(** The body an update against the latest row writes. *)
Definition merge_with_latest (api_version kind : string) (namespace : option string) (live data : Value)
    : result DbError Value :=
  if (api_version =?s "v1") && (kind =?s "Node") && opt_is_none namespace
  then panic_or (merge_existing_node_mutable_fields parse_from_rfc3339 data live)
  else if (api_version =?s "coordination.k8s.io/v1") && (kind =?s "Lease") && (namespace =?os Some "kube-node-lease")
  then panic_or (merge_forwarded_lease_with_live live data)
  else Ok data.

(** The body a stale Pod metadata update was computed from, when it is retained and
    is of the same object. *)
Definition rebase_base (operation api_version kind : string) (namespace : option string) (name : string)
    (expected : option Z) (live : ResRow) (s : SqliteState) : option Value :=
  if (operation =?s "PodMetadata") && (api_version =?s "v1") && (kind =?s "Pod")
  then
    expected ← expected;
    if (expected =? rw_resource_version live)%Z then None
    else
      base ← resource_snapshot_for_key_at_rv api_version kind namespace name expected s;
      if metadata_uid base =?os Some (rw_uid live) then Some base else None
  else None.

_Problem to work on_: Beginning with the first line and ending with the last, copy the material above exactly.

_Your solution_:
(** The body an update against the latest row writes. *)
Definition merge_with_latest (api_version kind : string) (namespace : option string) (live data : Value)
    : result DbError Value :=
  if (api_version =?s "v1") && (kind =?s "Node") && opt_is_none namespace
  then panic_or (merge_existing_node_mutable_fields parse_from_rfc3339 data live)
  else if (api_version =?s "coordination.k8s.io/v1") && (kind =?s "Lease") && (namespace =?os Some "kube-node-lease")
  then panic_or (merge_forwarded_lease_with_live live data)
  else Ok data.

(** The body a stale Pod metadata update was computed from, when it is retained and
    is of the same object. *)
Definition rebase_base (operation api_version kind : string) (namespace : option string) (name : string)
    (expected : option Z) (live : ResRow) (s : SqliteState) : option Value :=
  if (operation =?s "PodMetadata") && (api_version =?s "v1") && (kind =?s "Pod")
  then
    expected ← expected;
    if (expected =? rw_resource_version live)%Z then None
    else
      base ← resource_snapshot_for_key_at_rv api_version kind namespace name expected s;
      if metadata_uid base =?os Some (rw_uid live) then Some base else None
  else None.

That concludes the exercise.